### Problem:
Pull out of the data below the stretch of lines bounded by the one containing "andthen (Result t" and the one containing "Definition filterStep (minConsecutiveDetections", both bounds included, unchanged.

### Data extract:
(** Message schedule; [recent] holds the words so far, newest first. *)
Fixpoint schedule (n : nat) (recent : list Z) : list Z :=
  match n with
  | O => rev recent
  | S n' =>
      let w := add32 (add32 (sigma1 (nth 1 recent 0)) (nth 6 recent 0))
                     (add32 (sigma0 (nth 14 recent 0)) (nth 15 recent 0)) in
      schedule n' (w :: recent)
  end.

Definition round (st : list Z) (kw : Z * Z) : list Z :=
  match st with
  | [a; b; c; d; e; f; g; h] =>
      let t1 := add32 (add32 (add32 h (Sigma1 e)) (add32 (Ch e f g) (fst kw)))
                      (snd kw) in
      let t2 := add32 (Sigma0 a) (Maj a b c) in
      [add32 t1 t2; a; b; c; add32 d t1; e; f; g]
  | _ => st
  end.

Definition compress (h : list Z) (block : list Z) : list Z :=
  let w := schedule 48 (rev (words 16 block)) in
  let st := fold_left round (combine K w) h in
  map (fun p => add32 (fst p) (snd p)) (combine h st).

Fixpoint blocks (fuel : nat) (bs : list Z) : list (list Z) :=
  match fuel, bs with
  | S f, _ :: _ => firstn 64 bs :: blocks f (skipn 64 bs)
  | _, _ => []
  end.

Definition sha256 (msg : list Z) : list Z :=
  let p := pad msg in
  flat_map (be_bytes 4) (fold_left compress (blocks (List.length p) p) H0).

Definition hmac (key msg : list Z) : list Z :=
  let k0 := if (64 <? Z.of_nat (List.length key)) then sha256 key else key in
  let k := k0 ++ repeat 0 (64 - List.length k0) in
  sha256 (map (Z.lxor 0x5c) k ++ sha256 (map (Z.lxor 0x36) k ++ msg)).

End Sha256.

Definition hex_digit (d : Z) : Z := if d <? 10 then 48 + d else 87 + d.

(** [.digest('hex')]: two lowercase hexadecimal digits per byte. *)
Definition hex (bs : list Z) : jstring :=
  flat_map (fun b => [hex_digit (Z.shiftr b 4); hex_digit (Z.land b 15)]) bs.

(** UTF-8 encoding of a string given as UTF-16 code units; an unpaired
    surrogate is encoded as U+FFFD. *)
Definition utf8_cp (c : Z) : list Z :=
  if c <? 128 then [c]
  else if c <? 2048 then [192 + Z.shiftr c 6; 128 + Z.land c 63]
  else if c <? 65536 then
    [224 + Z.shiftr c 12; 128 + Z.land (Z.shiftr c 6) 63; 128 + Z.land c 63]
  else
    [240 + Z.shiftr c 18; 128 + Z.land (Z.shiftr c 12) 63;
     128 + Z.land (Z.shiftr c 6) 63; 128 + Z.land c 63].

Definition is_high_surrogate (c : Z) := (55296 <=? c) && (c <=? 56319).
Definition is_low_surrogate (c : Z) := (56320 <=? c) && (c <=? 57343).

Fixpoint utf8 (s : jstring) : list Z :=
  match s with
  | [] => []
  | c :: s' =>
      if is_high_surrogate c then
        match s' with
        | d :: s'' =>
            if is_low_surrogate d
            then utf8_cp (65536 + Z.shiftl (c - 55296) 10 + (d - 56320))
                   ++ match s' with _ :: t => utf8 t | [] => [] end
            else utf8_cp 65533 ++ utf8 s'
        | [] => utf8_cp 65533
        end
      else if is_low_surrogate c then utf8_cp 65533 ++ utf8 s'
      else utf8_cp c ++ utf8 s'
  end.

(** [createHmac('sha256', secret).update(text).digest('hex')] *)
Definition hmac_sha256_hex (secret text : jstring) : jstring :=
  hex (Sha256.hmac (utf8 secret) (utf8 text)).

(* ================================================================== *)
(** ** JSON values and objects *)

(** A value of the request body or of a stored document.  [VObj] lists the
    own properties of a plain object in the order of their creation; a
    well-formed object has pairwise distinct keys.  [VNum] holds a finite
    whole double. *)
Inductive JsValue : Type :=
| VUndefined
| VNull
| VBool (b : bool)
| VNum (n : Z)
| VStr (s : jstring)
| VArr (items : list JsValue)
| VObj (props : list (jstring * JsValue)).

(** ToBoolean *)
Definition truthy (v : JsValue) : bool :=
  match v with
  | VUndefined | VNull => false
  | VBool b => b
  | VNum n => negb (n =? 0)
  | VStr s => match s with [] => false | _ => true end
  | VArr _ | VObj _ => true
  end.

Definition is_digit (c : Z) : bool := (48 <=? c) && (c <=? 57).

(** Value of a string of decimal digits. *)
Definition digits_value (s : jstring) : Z :=
  fold_left (fun acc c => 10 * acc + (c - 48)) s 0.

(** An array index is the canonical decimal form of an integer in
    [0 .. 2^32 - 2]. *)
Definition array_index (key : jstring) : option Z :=
  match key with
  | [] => None
  | c :: rest =>
      if forallb is_digit key
         && (match rest with [] => true | _ => negb (c =? 48) end)
         && (Nat.leb (List.length key) 10)
         && (digits_value key <? 4294967295)
      then Some (digits_value key)
      else None
  end.

Section OwnProperties.
Context {A : Type}.

Fixpoint assoc (key : jstring) (props : list (jstring * A)) : option A :=
  match props with
  | [] => None
  | (k, v) :: rest => if jstr_eqb k key then Some v else assoc key rest
  end.

Fixpoint insert_index (p : Z * (jstring * A)) (l : list (Z * (jstring * A)))
  : list (Z * (jstring * A)) :=
  match l with
  | [] => [p]
  | q :: l' => if fst q <? fst p then q :: insert_index p l' else p :: l
  end.

Definition index_props (props : list (jstring * A)) : list (Z * (jstring * A)) :=
  flat_map (fun kv => match array_index (fst kv) with
                      | Some i => [(i, kv)]
                      | None => []
                      end) props.

Definition named_props (props : list (jstring * A)) : list (jstring * A) :=
  filter (fun kv => match array_index (fst kv) with
                    | Some _ => false
                    | None => true
                    end) props.
(** ** Proof automation for shapes *)

Ltac shape_step :=
  match goal with
  | |- True => exact I
  | |- _ /\ _ => split
  | |- @eq op _ _ => reflexivity
  | |- @eq bool _ _ => reflexivity
  | |- forall _ : option _, _ => intros [?|]
  | |- forall _, _ => intro
  | |- same_shape _ _ => progress cbn
  | |- silent _ => progress cbn
  end.


(** * Properties *)

(** ** Running programs *)

Lemma after_nil {A : Type} (r : result A) : after [] r = r.
Proof. now destruct r. Qed.

Lemma andthen_ext {A B : Type} (r : result A) (f g : A -> world -> result B) :
  (forall a w, f a w = g a w) -> andthen r f = andthen r g.
Proof.
  intros Hfg. unfold andthen. destruct (out r); try reflexivity.
  now rewrite Hfg.
Qed.

Lemma andthen_after {A B : Type} t (r : result A) (f : A -> world -> result B) :
  andthen (after t r) f = after t (andthen r f).
Proof.
  unfold andthen, after; cbn.
  destruct (out r); cbn; try reflexivity.
  now rewrite app_assoc.
Qed.

Lemma andthen_assoc {A B C : Type} (r : result A)
    (f : A -> world -> result B) (g : B -> world -> result C) :
  andthen (andthen r f) g = andthen r (fun a w => andthen (f a w) g).
Proof.
  unfold andthen at 2 3.
  destruct (out r); try reflexivity.
  apply andthen_after.
Qed.

Lemma andthen_normal {A B : Type} t (a : A) w (f : A -> world -> result B) :
  andthen (Result t (Normal a w)) f = after t (f a w).
Proof. reflexivity. Qed.

Section RunFacts.

Variable env : environment.

Lemma run_bind {A B : Type} (p : prog A) (f : A -> prog B) (w : world) :
  run env (x <- p ;; f x) w = andthen (run env p w) (fun a w' => run env (f a) w').
Proof.
  revert B f w.
  induction p as [A a | A o k IH | A C first body IHb handler IHh k IH];
    intros B f w.
  - cbn. now rewrite after_nil.
  - cbn. rewrite andthen_assoc. apply andthen_ext. intros; apply IH.
  - cbn. rewrite andthen_assoc. apply andthen_ext. intros; apply IH.
Qed.

Lemma run_call (c : extcall) (w : world) :
  run env (call c) w = Result [c] (env c w).
Proof. cbn. unfold andthen; cbn. now destruct (env c w). Qed.

Lemma run_call_void (c : extcall) (w : world) :
  run env (call_void c) w = Result [c] (void (env c w)).
Proof. cbn. unfold andthen; cbn. now destruct (env c w). Qed.

End RunFacts.

(** ** Calls made in order *)

Lemma call_in_order_prefix (env : environment) (cs : list extcall) (w : world) :
  exists rest, cs = trace (call_in_order env cs w) ++ rest.
Proof.
  revert w. induction cs as [| c cs IH]; intros w.
  - now exists [].
  - cbn. unfold andthen; cbn. destruct (env c w) as [v w' | w' | s w' | ]; cbn.
    + destruct (IH w') as [rest Hrest]. exists rest. now rewrite <- Hrest.
    + now exists cs.
    + now exists cs.
    + now exists cs.
Qed.
(** The [reduce] callback of line 99-101. *)
Definition better (best current : KillScreenTimestamp) : KillScreenTimestamp :=
  if Qgtb (confidence current) (confidence best) then current else best.

(** The body of the filtering loop (lines 95-112); [None] is the TypeError
    of [reduce] on an empty [detections] array. *)
Definition filterStep (minConsecutiveDetections : Z)
    (filteredKillScreens : list KillScreenTimestamp) (cluster : KillScreenCluster)
    : option (list KillScreenTimestamp) :=
  if (minConsecutiveDetections <=? Z.of_nat (length (detections cluster)))%Z then
    representative ← Array_reduce1 better (detections cluster);
    let continuityBonus := Qmin (1 # 10) (ofNat (length (detections cluster)) * (2 # 100)) in
    let enhancedConfidence := Qmin 1 (confidence representative + continuityBonus) in
    Some (filteredKillScreens ++
          [ {| frameNumber := frameNumber representative;
               timeInSeconds := timeInSeconds representative;
               confidence := enhancedConfidence |} ])
  else Some filteredKillScreens.

Definition filterClusters (minConsecutiveDetections : Z)
    (clusters : list KillScreenCluster) : option (list KillScreenTimestamp) :=
  fold_left (fun acc cluster => filtered ← acc; filterStep minConsecutiveDetections filtered cluster)
            clusters (Some []).
(** * SEO content analyzer: the text analyzer and the content extractor

    A shallow embedding of [analyze_content] and [get_clean_content] of
    [main.py].  Python values are modelled as follows.

    - A [str] is the list of its Unicode code points.
    - [str.lower], [str.strip] and the regular-expression class [\w] consult
      CPython's Unicode tables.  They are the fields of the class [Unicode],
      and every general theorem holds for all tables.  [basic_latin] gives
      the tables on U+0000..U+007F and on U+0130; it is used for the concrete
      examples, and [ascii_tables] says of any tables that they agree with it
      on ASCII text.
    - An [int] that counts something is a [nat].
    - The density is given by its exact value, the rational
      [instances / word_count * 100]; what is displayed is computed from the
      double Python holds for it, the quotient and the product each rounded
      to binary64 ([density_double]).  The progress bar is given the double
      of its quotient ([binary64]).
    - A call that can raise returns an [outcome].
    - The parsed page is a tree of tags and strings; the browser and the
      parser are a function that returns a page or raises. *)

From Stdlib Require Import String Ascii.
From Stdlib Require Import List NArith ZArith QArith Qround Bool Lia.
From Stdlib Require Import Numbers.DecimalString.
Import ListNotations.

Local Open Scope nat_scope.
Local Open Scope list_scope.

(** ** Strings *)

Definition char := N.
Definition str := list char.

(** A string literal of the source, as code points. *)
Definition lit (s : string) : str := map N_of_ascii (list_ascii_of_string s).

Definition char_eqb (a b : char) : bool := N.eqb a b.

Fixpoint str_eqb (a b : str) : bool :=
  match a, b with
  | [], [] => true
  | x :: a', y :: b' => char_eqb x y && str_eqb a' b'
  | _, _ => false
  end.

(** [name in [...]] for a list of strings. *)
Definition str_in (x : str) (l : list str) : bool := existsb (str_eqb x) l.

(** [s.startswith(sub)]. *)
Fixpoint startswith (s sub : str) : bool :=
  match sub, s with
  | [], _ => true
  | a :: sub', c :: s' => char_eqb a c && startswith s' sub'
  | _ :: _, [] => false
  end.

(** [sub in s] for two strings. *)
Fixpoint contains (s sub : str) : bool :=
  startswith s sub ||
  match s with
  | [] => false
  | _ :: s' => contains s' sub
  end.

(** [s.count(sub)] for a non-empty [sub]: occurrences are counted from the
    left and do not overlap; [skip] is the number of characters of the last
    occurrence that still lie ahead. *)
Fixpoint count_from (sub s : str) (skip : nat) : nat :=
  match s with
  | [] => 0
  | _ :: s' =>
      match skip with
      | S k => count_from sub s' k
      | O => if startswith s sub
             then S (count_from sub s' (length sub - 1))
             else count_from sub s' 0
      end
  end.

(** [s.count(sub)]; the empty string occurs between any two characters and at
    both ends. *)
Definition count (s sub : str) : nat :=
  match sub with
  | [] => S (length s)
  | _ :: _ => count_from sub s 0
  end.

(** [sep.join(parts)]. *)
Fixpoint join (sep : str) (parts : list str) : str :=
  match parts with
  | [] => []
  | [p] => p
  | p :: rest => p ++ sep ++ join sep rest
  end.

(** ** The Unicode tables *)

Class Unicode := {
  (** [str.lower] *)
  str_lower : str -> str;
  str_lower_empty : str_lower [] = [];
  (** the characters [str.strip] removes *)
  isspace : char -> bool;
  (** the characters [\w] matches in a [str] pattern *)
  isword : char -> bool
}.

(** ** Exceptions *)

Inductive exn :=
| ZeroDivisionError
| Exception (msg : str).

Inductive outcome (A : Type) :=
| Returns (a : A)
| Raises (e : exn).
Arguments Returns {A} a.
Arguments Raises {A} e.

Definition bind {A B} (m : outcome A) (k : A -> outcome B) : outcome B :=
  match m with
  | Returns a => k a
  | Raises e => Raises e
  end.

Notation "x <- m ;; k" := (bind m (fun x => k))
  (at level 61, m at next level, right associativity).

(** ** Regular expressions: [re.findall] for the two patterns of the source *)

Section Findall.
(** [match_at prev s] is the length of the match of the pattern at the
    position where [s] starts and [prev] is the character before it, 0 when
    the pattern does not match there.  Neither pattern of the source matches
    the empty string. *)
Variable match_at : option char -> str -> nat.

(** The scan of [re.findall]: try the pattern at every position from the
    left; after a match resume at its end.  [skip] counts the characters of
    the last match that still lie ahead. *)
Fixpoint scan (prev : option char) (s : str) (skip : nat) : list str :=
  match s with
  | [] => []
  | c :: s' =>
      match skip with
      | S k => scan (Some c) s' k
      | O =>
          match match_at prev s with
          | O => scan (Some c) s' 0
          | S k => firstn (S k) s :: scan (Some c) s' k
          end
      end
  end.

Definition findall (s : str) : list str := scan None s 0.
End Findall.

Fixpoint run_length (p : char -> bool) (s : str) : nat :=
  match s with
  | c :: s' => if p c then S (run_length p s') else 0
  | [] => 0
  end.

(** [[.!?]]: 46 is the full stop, 33 the exclamation mark, 63 the question
    mark. *)
Definition is_terminator (c : char) : bool :=
  char_eqb c 46%N || char_eqb c 33%N || char_eqb c 63%N.

(** [[.!?]+] is greedy: it takes the whole run. *)
Definition match_terminators (_ : option char) (s : str) : nat :=
  run_length is_terminator s.

Section Analyzer.
Context {U : Unicode}.

Fixpoint lstrip (s : str) : str :=
  match s with
  | [] => []
  | c :: s' => if isspace c then lstrip s' else s
  end.

Definition rstrip (s : str) : str := rev (lstrip (rev s)).

(** [s.strip()] *)
Definition strip (s : str) : str := rstrip (lstrip s).

(** [[\w'-]]: 39 is the apostrophe, 45 the hyphen. *)
Definition in_word_class (c : char) : bool :=
  isword c || char_eqb c 39%N || char_eqb c 45%N.

Definition isword_at (o : option char) : bool :=
  match o with
  | Some c => isword c
  | None => false
  end.

(** [\b] between [prev] and [next]; [None] is an end of the text. *)
Definition boundary (prev next : option char) : bool :=
  xorb (isword_at prev) (isword_at next).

### Answer box:
  andthen (Result t (Normal a w)) f = after t (f a w).
Proof. reflexivity. Qed.

Section RunFacts.

Variable env : environment.

Lemma run_bind {A B : Type} (p : prog A) (f : A -> prog B) (w : world) :
  run env (x <- p ;; f x) w = andthen (run env p w) (fun a w' => run env (f a) w').
Proof.
  revert B f w.
  induction p as [A a | A o k IH | A C first body IHb handler IHh k IH];
    intros B f w.
  - cbn. now rewrite after_nil.
  - cbn. rewrite andthen_assoc. apply andthen_ext. intros; apply IH.
  - cbn. rewrite andthen_assoc. apply andthen_ext. intros; apply IH.
Qed.

Lemma run_call (c : extcall) (w : world) :
  run env (call c) w = Result [c] (env c w).
Proof. cbn. unfold andthen; cbn. now destruct (env c w). Qed.

Lemma run_call_void (c : extcall) (w : world) :
  run env (call_void c) w = Result [c] (void (env c w)).
Proof. cbn. unfold andthen; cbn. now destruct (env c w). Qed.

End RunFacts.

(** ** Calls made in order *)

Lemma call_in_order_prefix (env : environment) (cs : list extcall) (w : world) :
  exists rest, cs = trace (call_in_order env cs w) ++ rest.
Proof.
  revert w. induction cs as [| c cs IH]; intros w.
  - now exists [].
  - cbn. unfold andthen; cbn. destruct (env c w) as [v w' | w' | s w' | ]; cbn.
    + destruct (IH w') as [rest Hrest]. exists rest. now rewrite <- Hrest.
    + now exists cs.
    + now exists cs.
    + now exists cs.
Qed.
(** The [reduce] callback of line 99-101. *)
Definition better (best current : KillScreenTimestamp) : KillScreenTimestamp :=
  if Qgtb (confidence current) (confidence best) then current else best.

(** The body of the filtering loop (lines 95-112); [None] is the TypeError
    of [reduce] on an empty [detections] array. *)
Definition filterStep (minConsecutiveDetections : Z)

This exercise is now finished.